# What is expected
Only the lines below from the one containing "c) (lower r)" to the one containing "Definition digit_val (c" should be repeated, both included and unchanged.

# Given information
(** * AssureDependence: the dependency scanner, embedded and verified

    A shallow embedding of [src/AssureDependence.py] (class
    [DependencyScanner]).  Python text is a [string] whose characters are
    the code points below 256; dictionaries are [gmap]s; the host the
    scanner inspects (registry, services, file system, processes) is a
    record of probe results; exceptions are values of [exn] carried by
    [outcome]; the scanner object is a record threaded through a
    state-and-exception monad whose state survives a raise, as a mutated
    Python object does. *)

From Stdlib Require Import ZArith NArith Ascii String List Bool Lia.
From stdpp Require Import base option list gmap strings fin_maps.

Local Open Scope Z_scope.

(* ===================================================================== *)
(** * Definitions                                                        *)
(* ===================================================================== *)

(** ** Exceptions *)

(** The subclasses of [Exception] the scanner can meet.  [OSError_] is
    an [OSError] that is none of its two named subclasses;
    [OtherException] is any other subclass of [Exception]. *)
Inductive exn : Type :=
  | FileNotFoundError | PermissionError | OSError_
  | AccessDenied | NoSuchProcess
  | TimeoutExpired
  | ValueError | IndexError | AttributeError
  | OtherException.

Inductive outcome (A : Type) : Type :=
  | Ok (a : A)
  | Raise (e : exn).
Arguments Ok {A} a.
Arguments Raise {A} e.

(** What each [except] clause of the source catches. *)
Definition except_Exception (e : exn) : bool := true.
Definition except_FileNotFoundError (e : exn) : bool :=
  match e with FileNotFoundError => true | _ => false end.
(** [except (PermissionError, OSError)]: [OSError] and its subclasses. *)
Definition except_OSError (e : exn) : bool :=
  match e with FileNotFoundError | PermissionError | OSError_ => true | _ => false end.
(** [except (psutil.AccessDenied, FileNotFoundError)] *)
Definition except_AccessDenied_FileNotFound (e : exn) : bool :=
  match e with AccessDenied | FileNotFoundError => true | _ => false end.
(** [except (psutil.NoSuchProcess, psutil.AccessDenied)] *)
Definition except_NoSuchProcess_AccessDenied (e : exn) : bool :=
  match e with NoSuchProcess | AccessDenied => true | _ => false end.
Definition except_IndexError (e : exn) : bool :=
  match e with IndexError => true | _ => false end.

#[global] Instance outcome_ret : MRet outcome := fun A a => Ok a.
#[global] Instance outcome_bind : MBind outcome := fun A B f x =>
  match x with Ok a => f a | Raise e => Raise e end.

(** ** Python text *)

Module Py.

Definition ord (c : ascii) : N := N_of_ascii c.

(** [str.lower] on one character below 256: A-Z and the upper-case
    letters of Latin-1 (0xC0-0xDE but the multiplication sign 0xD7). *)
Definition chr_lower (c : ascii) : ascii :=
  let n := ord c in
  if ((65 <=? n) && (n <=? 90) || (192 <=? n) && (n <=? 222) && negb (n =? 215))%N
  then ascii_of_N (n + 32) else c.

Fixpoint lower (s : string) : string :=
  match s with
  | EmptyString => EmptyString
  | String c r => String (chr_lower c) (lower r)
  end.

(** [str.isspace] of one character, which is also the regex class [\s]. *)
Definition isspace (c : ascii) : bool :=
  let n := ord c in
  ((9 <=? n) && (n <=? 13) || (28 <=? n) && (n <=? 32) || (n =? 133) || (n =? 160))%N.

(** The regex class [\d] below 256. *)
Definition isdigit (c : ascii) : bool :=
  let n := ord c in ((48 <=? n) && (n <=? 57))%N.

Definition digit_val (c : ascii) : Z := Z.of_N (ord c) - 48.

(** [s.startswith(p)] *)
Definition startswith (s p : string) : bool := String.prefix p s.

(** [sub in s] *)
Fixpoint contains (sub s : string) : bool :=
  String.prefix sub s ||
  match s with
  | EmptyString => false
  | String _ r => contains sub r
  end.

(** [s.split(sep)] for a one-character separator. *)
Fixpoint split (sep : ascii) (s : string) : list string :=
  match s with
  | EmptyString => [EmptyString]
  | String c r =>
      if Ascii.eqb c sep then EmptyString :: split sep r
      else match split sep r with
           | h :: t => String c h :: t
           | [] => [String c EmptyString]
           end
  end.

(** [l[i]] for a non-negative literal index. *)
Definition getitem {A} (l : list A) (i : nat) : outcome A :=
  match l !! i with Some x => Ok x | None => Raise IndexError end.

(** [l[-k]] counted from the end. *)
Definition getitem_neg {A} (l : list A) (k : nat) : outcome A :=
  if (k <=? length l)%nat then getitem l (length l - k) else Raise IndexError.

Fixpoint lstrip (s : string) : string :=
  match s with
  | String c r => if isspace c then lstrip r else s
  | EmptyString => EmptyString
  end.

Fixpoint rstrip (s : string) : string :=
  match s with
  | EmptyString => EmptyString
  | String c r =>
      match rstrip r with
      | EmptyString => if isspace c then EmptyString else String c EmptyString
      | r' => String c r'
      end
  end.

(** [s.strip()] *)
Definition strip (s : string) : string := rstrip (lstrip s).

(** The white space [int] lets stand around the number.  Below 127 it
    is the white space of C, 9 to 13 and 32; from 127 on it is that of
    Unicode, 0x85 and 0xA0.  The separators 0x1C to 0x1F, which
    [str.strip] takes, are refused. *)
Definition int_isspace (c : ascii) : bool :=
  let n := ord c in
  ((9 <=? n) && (n <=? 13) || (n =? 32) || (n =? 133) || (n =? 160))%N.

Fixpoint int_lstrip (s : string) : string :=
  match s with
  | String c r => if int_isspace c then int_lstrip r else s
  | EmptyString => EmptyString
  end.

Fixpoint int_rstrip (s : string) : string :=
  match s with
  | EmptyString => EmptyString
  | String c r =>
      match int_rstrip r with
      | EmptyString => if int_isspace c then EmptyString else String c EmptyString
      | r' => String c r'
      end
  end.

(** [sys.get_int_max_str_digits()], which the script leaves at the
    interpreter's default. *)
Definition int_max_str_digits : Z := 4300.

(** The digits of an [int] literal: one or more digits, single
    underscores allowed between two digits.  The value read so far and
    the number of digits read so far are carried along. *)
Fixpoint int_digits (s : string) (acc : Z) (after_digit : bool) (digits : Z)
    : option (Z * Z) :=
  match s with
  | EmptyString => if after_digit then Some (acc, digits) else None
  | String c r =>
      if isdigit c then int_digits r (10 * acc + digit_val c) true (digits + 1)
      else if Ascii.eqb c "_" then
        if after_digit then int_digits r acc false digits else None
      else None
  end.

(** [int(s)]: white space around, one optional sign, decimal digits; a
    literal of more than [int_max_str_digits] digits is refused. *)
Definition int (s : string) : outcome Z :=
  let t := int_rstrip (int_lstrip s) in
  let parsed :=
    match t with
    | String c r =>
        if Ascii.eqb c "+" then int_digits r 0 false 0
        else if Ascii.eqb c "-" then
          (fun p : Z * Z => (- p.1, p.2)) <$> int_digits r 0 false 0
        else int_digits t 0 false 0
    | EmptyString => None
    end in
  match parsed with
  | Some (n, digits) =>
      if digits <=? int_max_str_digits then Ok n else Raise ValueError
  | None => Raise ValueError
  end.

(** The line boundaries of [str.splitlines] below 256. *)
Definition is_linebreak (c : ascii) : bool :=
  let n := ord c in
  ((10 <=? n) && (n <=? 13) || (28 <=? n) && (n <=? 30) || (n =? 133))%N.

(** [s.splitlines()]; a carriage return and the line feed behind it
    are one boundary. *)
Fixpoint splitlines (s : string) : list string :=
  match s with
  | EmptyString => []
  | String c r =>
      if is_linebreak c then
        match r with
        | String c' r' =>
            if Ascii.eqb c (ascii_of_nat 13) && Ascii.eqb c' (ascii_of_nat 10)
            then EmptyString :: splitlines r'
            else EmptyString :: splitlines r
        | EmptyString => [EmptyString]
        end
      else
        match splitlines r with
        | h :: t => String c h :: t
        | [] => [String c EmptyString]
        end
  end.

(** [s.rfind(c)], [None] for -1. *)
Fixpoint rfind (c : ascii) (s : string) : option nat :=
  match s with
  | EmptyString => None
  | String a r =>
      match rfind c r with
      | Some i => Some (S i)
      | None => if Ascii.eqb a c then Some 0%nat else None
      end
  end.

(** The truth value of a string, and of a string or [None]. *)
Definition truthy (s : string) : bool :=
  match s with EmptyString => false | String _ _ => true end.
Definition truthy_opt (o : option string) : bool :=
  match o with Some s => truthy s | None => false end.

End Py.

(** ** Paths *)

(** A [pathlib] path of Windows by its [parts]: the anchor first. *)
Module Path.

Definition t : Type := list string.

(** [Path(d) / name] *)
Definition joinpath (d : t) (name : string) : t := d ++ [name].

Definition name (p : t) : string :=
  match p with
  | _ :: _ :: _ => List.last p EmptyString
  | _ => EmptyString
  end.

(** Where the last dot of [name] splits it, if it has a suffix:
    [0 < i < len(name) - 1]. *)
Definition suffix_index (nm : string) : option nat :=
  match Py.rfind "." nm with
  | Some i => if ((0 <? i) && (i <? String.length nm - 1))%nat then Some i else None
  | None => None
  end.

# Completed task
  | String c r => String (chr_lower c) (lower r)
  end.

(** [str.isspace] of one character, which is also the regex class [\s]. *)
Definition isspace (c : ascii) : bool :=
  let n := ord c in
  ((9 <=? n) && (n <=? 13) || (28 <=? n) && (n <=? 32) || (n =? 133) || (n =? 160))%N.

(** The regex class [\d] below 256. *)
Definition isdigit (c : ascii) : bool :=
  let n := ord c in ((48 <=? n) && (n <=? 57))%N.

Definition digit_val (c : ascii) : Z := Z.of_N (ord c) - 48.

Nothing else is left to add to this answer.